We analyzed data about HIV-infected patients obtained from 1991 to 1998 in over 100 facilities participating in the Adult/Adolescent Spectrum of HIV Disease Project.


The overall incidence of gonorrhea was 9.5 cases per 1000 person--years. Factors associated with higher gonorrhea incidence (P < 0.01) included younger age, male--male sex, black race, HIV infection without AIDS (namely AIDS-defining opportunistic illness or CD4 cell count < 200 x 10(6) cells/l), and recent recreational use of injection or non-injection drugs. There was an increase in the trend among men who have sex with men (P < 0.01) and a decrease in the trend among patients with heterosexual contact as their HIV exposure risk (P < 0.01). Among injection drug users there was no significant trend from 1991 to 1996, but there was an increase in gonorrhea incidence from 6.6 cases/1000 person-years in 1997 to 16.3 cases/1000 person--years in 1998.

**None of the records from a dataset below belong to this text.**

(* ===== verification/FaReplace.v ===== *)
(** Replacing the nodes of a page by icons: [convertSVG], the two mutators, [perform],
    [generateMutation] and [onTree] of [fontawesome.js].

    A page is the tree below its document node, the trees that were cut off from it - a
    node in one of them still has a parent, unless it is the root - and the classes of its
    root element.  An exception thrown while nodes are changed leaves the changes made so
    far: an outcome is the trees and the exception, if any. *)
From stdpp Require Import base strings list.
From Stdlib Require Import Lia ZArith Ascii SpecFloat.
From S2P Require Import Prelude GoStrings JsObj FaTables FaMeta FaConfig FaRegistry JsNumber FaHtml FaTransform FaRender FaDom.

Definition ascii_lower_chr (a : ascii) : ascii :=
  let n := byte_val a in if ((65 <=? n) && (n <=? 90))%nat then chr (n + 32) else a.
Definition ascii_lower (s : string) : string := of_bytes (map ascii_lower_chr (bytes_of s)).

Section Replace.
Context (h : host).

(** * Making nodes *)

(** [setAttribute]: an HTML element lowers the name; a name with characters no name has
    throws. *)
Definition setAttribute (svg : bool) (k v : string) (l : attr_list) : result attr_list :=
  if valid_name h k then Ok (put_attr (if svg then k else ascii_lower k) v l)
  else Err "InvalidCharacterError".

Fixpoint set_attributes (svg : bool) (o : obj jsval) (l : attr_list) : result attr_list :=
  match o with
  | [] => Ok l
  | (k, v) :: o => res_bind (setAttribute svg k (to_str v) l) (set_attributes svg o)
  end.

(** [svg] is the choice of [ceFn], which the children share. *)
Fixpoint convert (svg : bool) (a : abstract) : result dom :=
  match a with
  | AText s => Ok (DText s)
  | AEl tag o cs =>
      let tag := default "undefined" tag in
      res_bind (set_attributes svg o []) (fun attrs =>
      res_map (DEl None svg (if svg then tag else ascii_lower tag) attrs)
        ((fix convert_list (l : list abstract) : result (list dom) :=
           match l with
           | [] => Ok []
           | c :: l => res_bind (convert svg c) (fun d => res_map (cons d) (convert_list l))
           end) cs))
  end.
Definition convertSVG (a : abstract) : result dom := convert (bool_decide (tag_of a = Some "svg")) a.
(** * Which nodes have such boxes *)
(** Where a node hangs: [None] without a parent; else whether that is the head of the
    document, and its tag as the DOM tells it. *)
Definition place_of_node : Type := option (bool * string).
Definition toUpperCase_tag (s : string) : string :=
  of_bytes (map (fun a => let n := byte_val a in if (97 <=? n) && (n <=? 122) then chr (n - 32) else a) (bytes_of s)).
Definition processable (parent : place_of_node) (d : dom) : bool :=
  match d with
  | DEl _ _ tag _ _ =>
      negb (match parent with Some (true, _) => true | _ => false end)
      && negb (mem_str (toUpperCase_tag tag) TAGNAMES_TO_SKIP_FOR_PSEUDOELEMENTS)
      && negb (otruthy (getAttribute DATA_FA_PSEUDO_ELEMENT d))
      && match parent with None => true | Some (_, t) => negb (str_eqb t "svg") end
  | _ => false
  end.

Definition hasPseudoElement (selector : string) : bool :=
  negb (str_empty selector) && existsb (fun p => str_contains p selector) PSEUDO_ELEMENTS.

(** The separators of [split(/,(?![^()]*\))/)]: a comma after which no closing bracket
    comes before an opening one. *)
Fixpoint closes_first (l : list ascii) : bool :=
  match l with
  | [] => false
  | a :: l' => if byte_val a =? 41 then true else if byte_val a =? 40 then false else closes_first l'
  end.
Fixpoint split_selectors (cur l : list ascii) : list string :=
  match l with
  | [] => [of_bytes (rev cur)]
  | a :: l' =>
      if (byte_val a =? 44) && negb (closes_first l') then of_bytes (rev cur) :: split_selectors [] l'
      else split_selectors (a :: cur) l'
  end.
(** [String.prototype.replace] of a string: the first occurrence. *)
Fixpoint replace_first (p : string) (s : string) : string :=
  match str_drop_prefix p s with
  | Some r => r
  | None => match s with EmptyString => EmptyString | String a s' => String a (replace_first p s') end
  end.
Definition add_selector (set : list string) (selector : string) : list string :=
  if hasPseudoElement selector then
    let selectorWithoutPseudo := fold_left (fun acc p => replace_first p acc) PSEUDO_ELEMENTS selector in
    if str_empty selectorWithoutPseudo || str_eqb selectorWithoutPseudo "*" || mem_str selectorWithoutPseudo set
    then set else set ++ [selectorWithoutPseudo]
  else set.
(** A [Set], in the order of insertion. *)
Definition parseCSSRuleForPseudos (selectorText : string) : list string :=
  if str_empty selectorText then []
  else
    let selectors := map js_trim (split_selectors [] (bytes_of selectorText)) in
    let selectors := flat_map (fun selector =>
      if str_contains "(" selector then [selector] else map js_trim (split_on ","%char selector)) selectors in
    fold_left add_selector selectors [].

(** A style sheet: the selectors of its rules ([None] for a rule without one), or
    [None] when its rules cannot be read. *)
Definition stylesheet : Type := option (list (option string)).
Definition add_rule (set : list string) (rule : option string) : list string :=
  fold_left (fun set x => if mem_str x set then set else set ++ [x])
    (parseCSSRuleForPseudos (default "" rule)) set.
Definition selectors_of (sheets : list stylesheet) : list string :=
  fold_left (fun set sheet => match sheet with Some rules => fold_left add_rule rules set | None => set end) sheets [].
Definition unreadable (c : obj jsval) (sheets : list stylesheet) : nat :=
  if truthy (config_get c "searchPseudoElementsWarnings")
  then length (List.filter (fun s => match s with None => true | Some _ => false end) sheets) else 0.

(** The nodes of a search, with their parents.  [query] is [root.querySelectorAll],
    [None] where it throws; the result [None] is the early return. *)
Definition search_nodes {N : Type} (c : obj jsval) (given : option (list N)) (query : string -> option (list N))
    (sheets : list stylesheet) : option (list N) :=
  match given with
  | Some nodes => Some nodes
  | None =>
      if truthy (config_get c "searchPseudoElementsFullScan") then Some (default [] (query "*"))
      else
        match selectors_of sheets with
        | [] => None
        | sel => Some (default [] (query (join ", " sel)))
        end
  end.
Definition searched (nodes : list (place_of_node * dom)) : list (place_of_node * dom) :=
  List.filter (fun pd => processable (fst pd) (snd pd)) nodes.

(** * Families and prefixes *)
Definition known_prefixes : list string := Eval vm_compute in flat_map (fun kv => keys (snd kv)) _PREFIX_TO_STYLE.
Definition prefixes_known : bool :=
  forallb (fun kv => forallb (fun wp => mem_str (snd wp) known_prefixes && negb (str_empty (snd wp))) (snd kv)
                     && has (fst kv) FONT_FAMILY_WEIGHT_FALLBACK) FONT_FAMILY_WEIGHT_TO_PREFIX
  && forallb (fun fp => mem_str (snd fp) known_prefixes && has (fst fp) FONT_FAMILY_WEIGHT_TO_PREFIX)
       FONT_FAMILY_WEIGHT_FALLBACK.
Lemma prefixes_known_true : prefixes_known = true.
Proof. vm_compute. reflexivity. Qed.
(** * OBJ mesh loader: GeometryData::loadFromOBJFile (src/geometry.cpp)

    A shallow embedding of the Wavefront OBJ loader of the viewer and of the
    per-face expansion pass that follows it, with the facts the design
    document states about them.

    The loader reads a [std::ifstream] character by character.  The stream is
    modelled with its three state bits, the text still to be read and the text
    already read (for [unget]).  The [while(!inStream.eof())] loop is a step
    function iterated under fuel: on malformed input the loop of the source
    need not terminate, and the model keeps that. *)

From Stdlib Require Import ZArith Ascii String List Bool Lia.
From Stdlib Require DecimalString DecimalZ DecimalN DecimalPos DecimalFacts.
Import ListNotations.

Local Open Scope char_scope.
Local Open Scope Z_scope.

(** ** Machine integers *)

Definition INT_MAX : Z := 2147483647.
Definition INT_MIN : Z := -2147483648.

(** Conversion to a 32-bit [int] (two's complement). *)
Definition wrap_int (z : Z) : Z := (z + 2147483648) mod 4294967296 - 2147483648.

(** [int] subtraction.  Signed overflow is undefined in C++; the embedding
    takes the two's-complement result. *)
Definition int_sub (a b : Z) : Z := wrap_int (a - b).

(** ** Characters *)

(** [isspace] in the "C" locale: space, \t, \n, \v, \f, \r. *)
Definition is_space (c : ascii) : bool :=
  match c with
  | " " | "009" | "010" | "011" | "012" | "013" => true
  | _ => false
  end.

Definition newline : ascii := "010".
Definition tab : ascii := "009".

Definition digit_of_ascii (c : ascii) : option Z :=
  match c with
  | "9" => Some 9 | "8" => Some 8 | "7" => Some 7 | "6" => Some 6 | "5" => Some 5
  | "4" => Some 4 | "3" => Some 3 | "2" => Some 2 | "1" => Some 1 | "0" => Some 0
  | _ => None
  end.

Definition is_digit (c : ascii) : bool :=
  match digit_of_ascii c with Some _ => true | None => false end.

(** [char c = inStream.get()]: the [int] result narrowed to [char].
    [Traits::eof()] is -1, which narrows to the byte 255. *)
Definition char_of_get (r : option ascii) : ascii :=
  match r with Some c => c | None => "255" end.

(** ** std::istream *)

Module IStream.

Record t : Type := Mk {
  consumed : list ascii;   (* text already extracted, most recent first *)
  pending : list ascii;    (* text still to be read *)
  eofbit : bool;
  failbit : bool;
  badbit : bool
}.

Definition of_text (text : list ascii) : t := Mk [] text false false false.

Definition good (s : t) : bool := negb (eofbit s || failbit s || badbit s).
Definition eof (s : t) : bool := eofbit s.
Definition fail (s : t) : bool := failbit s || badbit s.

Definition set_fail (s : t) : t :=
  Mk (consumed s) (pending s) (eofbit s) true (badbit s).
Definition set_eof (s : t) : t :=
  Mk (consumed s) (pending s) true (failbit s) (badbit s).
Definition set_bad (s : t) : t :=
  Mk (consumed s) (pending s) (eofbit s) (failbit s) true.
Definition clear_eof (s : t) : t :=
  Mk (consumed s) (pending s) false (failbit s) (badbit s).

(** Extracts and discards leading whitespace; reports whether the end of the
    text was reached while doing so. *)
Fixpoint skip_space (past rest : list ascii) : list ascii * list ascii :=
  match rest with
  | c :: rest' => if is_space c then skip_space (c :: past) rest' else (past, rest)
  | [] => (past, [])
  end.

Following HIV diagnosis, some individuals continue to practice risky sexual behaviors which result in gonorrhea and may transmit HIV. The increase in the trend in gonorrhea incidence among HIV-infected men who have sex with men is of particular concern because it suggests an increase in risky sexual behaviors. These findings indicate a need for effective HIV prevention strategies that involve reducing risky sexual behaviors in HIV-infected persons.